§ **WORK TO BE COMPLETED**
This task calls for copying every line in the data below that contains the word "Lemma".

(Stored items)

###

Definition Embed (now : Time) (text : string) (e : Embedder_) : Embedder_ * result embed_error (list F) :=
  let key := normalizeKey text in
  match get now key (cache e) with
  | Some v => (e, Ok v)
  | None =>
    let req := (baseURL e +:+ "/api/embeddings", embed_body e text) in
    let sent := requests e ++ [req] in
    match answer (service (requests e) req) with
    | Err x => ({| baseURL := baseURL e; model := model e; cache := cache e; requests := sent |}, Err x)
    | Ok v => ({| baseURL := baseURL e; model := model e; cache := put now key v (cache e); requests := sent |}, Ok v)
    end
  end.

(** The loop over the pieces; [clock i] is the time of the i-th. *)
Fixpoint embed_chunks (clock : nat → Time) (i : nat) (chunks : list string) (e : Embedder_) : Embedder_ * list (string * list F) :=
  match chunks with
  | [] => (e, [])
  | chunk :: rest =>
    let '(e, r) := Embed (clock i) chunk e in
    let '(e, l) := embed_chunks clock (S i) rest e in
    (e, match r with Ok v => (chunk, v) :: l | Err _ => l end)
  end.
Definition ProcessText (clock : nat → Time) (text : string) (e : Embedder_) :
    Embedder_ * result embed_error (list string * list (list F)) :=
  let chunks := Chunks.Chunk text in
  if bool_decide (chunks = []) then (e, Err EmptyInput)
  else let '(e, l) := embed_chunks clock 0 chunks e in (e, Ok (l.*1, l.*2)).

(** *** Caching *)
Lemma put_get now later key v c : later ≤ now + ttl c → get later key (put now key v c) = Some v.
Proof.
  intros Hl. unfold get, put, EmbedCache.get, EmbedCache.put. cbn [queue].
  destruct (entries (queue c) !! key); [|destruct (evict _ _ _)]; cbn [entries]; rewrite lookup_insert_eq;
    cbn [expiresAt embedding]; (replace (time_after later _) with false; [done|]); symmetry; apply bool_decide_eq_false_2; lia.
Qed.

(** An embedding that was fetched answers every text with the same key until it
    expires, without a request; the key forgets letter case, so the text ABC is
    answered with the embedding of abc. *)
Theorem Embed_cached (now later : Time) (text text' : string) (e e' : Embedder_) (v : list F) :
  get now (normalizeKey text) (cache e) = None → Embed now text e = (e', Ok v) →
  normalizeKey text' = normalizeKey text → later ≤ now + ttl (cache e) →
  length (requests e') = S (length (requests e)) ∧ Embed later text' e' = (e', Ok v).
Proof.
  intros Hg He Hk Hl. unfold Embed in He. rewrite Hg in He.
  destruct (answer _) as [w|x] eqn:Ea; [|done]. injection He as <- <-.
  cbn [requests]. rewrite length_app. cbn. split; [lia|].
  unfold Embed. cbn [cache]. rewrite Hk, put_get by done. done.
Qed.

Lemma Embed_requests now text e : (length (requests (Embed now text e).1) ≤ S (length (requests e)))%nat.
Proof.
  unfold Embed. destruct (get _ _ _); [cbn; lia|]. destruct (answer _); cbn [fst requests]; rewrite length_app; cbn; lia.
Qed.

Lemma embed_chunks_spec clock i chunks e :
  sublist (embed_chunks clock i chunks e).2.*1 chunks ∧
  (length (requests (embed_chunks clock i chunks e).1) ≤ length (requests e) + length chunks)%nat.
Proof.
  revert i e. induction chunks as [|c chunks IH]; intros i e; cbn [embed_chunks]; [split; [done|cbn; lia]|].
  pose proof (Embed_requests (clock i) c e) as Hr.
  destruct (Embed _ c e) as [e1 r]. specialize (IH (S i) e1). destruct (embed_chunks clock (S i) chunks e1) as [e2 l].
  cbn [fst snd length] in *. destruct IH as [IHs IHr]. split; [|lia].
  destruct r; [by apply sublist_skip|by apply sublist_cons].
Qed.

Lemma Chunk_empty text : Chunks.Chunk text = [] ↔ Fields text = [].
Proof.
  unfold Chunks.Chunk, Chunks.chunks. destruct (Fields text) as [|w ws]; [done|].
  cbn [length Chunks.chunk_from]. by rewrite (bool_decide_eq_true_2 (0 < _)%nat) by lia.
Qed.

(** The pieces that are returned are pieces of the text in their order, as many as there
    are vectors, after at most one request for each piece of the text; pieces whose
    embedding fails are left out.  The only error is that of a text without words. *)
Theorem ProcessText_aligned (clock : nat → Time) (text : string) (e : Embedder_) :
  let '(e', r) := ProcessText clock text e in
  (length (requests e') ≤ length (requests e) + length (Chunks.Chunk text))%nat ∧
  match r with
  | Ok (chunks, vectors) => length chunks = length vectors ∧ sublist chunks (Chunks.Chunk text) ∧ Fields text ≠ []
  | Err x => x = EmptyInput ∧ Fields text = []
  end.
Proof.
  unfold ProcessText. case_bool_decide as Hc.
  - rewrite Hc. split; [cbn; lia|]. split; [done|]. by apply Chunk_empty.
  - pose proof (embed_chunks_spec clock 0 (Chunks.Chunk text) e) as [Hs Hr].
    destruct (embed_chunks _ _ _ e) as [e' l]. cbn [fst snd] in *. split_and!; [done|by rewrite !length_fmap|done|].
    by rewrite <- Chunk_empty.
Qed.
End Embedder.
End Embedder.

Module MemoryStore.
Import SafeIdent.SafeIdent.

(** [LIKE] on the characters of a pattern and a text. *)
Fixpoint like (p : list string) : list string → bool :=
  match p with
  | [] => λ s, bool_decide (s = [])
  | c :: p =>
    if bool_decide (c = "%") then
      fix any s := like p s || match s with [] => false | _ :: s => any s end
    else λ s, match s with
              | [] => false
              | d :: s => (bool_decide (c = "_") || bool_decide (c = d)) && like p s
              end
  end.

Definition expectedEmbedDim : Z := 768.

Section MemoryStore.
Context {F : Type} `{Unicode} (fmt_g : F → string).

Record row := { Value : string; Embedding : list F }.
(** The run of the initialisation: not yet, or with its error. *)
Inductive once := NotYet | Done (e : option string).
Record MemoryStore := { schema : string; dim : Z; init : once; table : option (gmap string row); log : list string }.

Definition with_init (i : once) (m : MemoryStore) : MemoryStore :=
  {| schema := schema m; dim := dim m; init := i; table := table m; log := log m |}.
Definition with_table (t : option (gmap string row)) (m : MemoryStore) : MemoryStore :=
  {| schema := schema m; dim := dim m; init := init m; table := t; log := log m |}.

(** [has_db]: the database is not nil; [t]: the table it has; [ident_text]: the text of an error. *)
Definition NewMemoryStore (ident_text : ident_error → string) (has_db : bool) (t : option (gmap string row)) (schema : string) (dim : Z) : result string MemoryStore :=
  if negb has_db then Err "memory: db is nil"
  else if bool_decide (dim ≤ 0) then Err ("memory: embedding dimension must be positive, got " +:+ Itoa dim)
  else match (if bool_decide (schema = "") then None else ValidateIdentifier schema) with
  | Some e => Err ("memory: invalid schema name: " +:+ ident_text e)
  | None => Ok {| schema := schema; dim := dim; init := NotYet; table := t; log := [] |}
  end.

###

§ **RESULT OF THE EXERCISE**
Lemma put_get now later key v c : later ≤ now + ttl c → get later key (put now key v c) = Some v.
Lemma Embed_requests now text e : (length (requests (Embed now text e).1) ≤ S (length (requests e)))%nat.
Lemma embed_chunks_spec clock i chunks e :
Lemma Chunk_empty text : Chunks.Chunk text = [] ↔ Fields text = [].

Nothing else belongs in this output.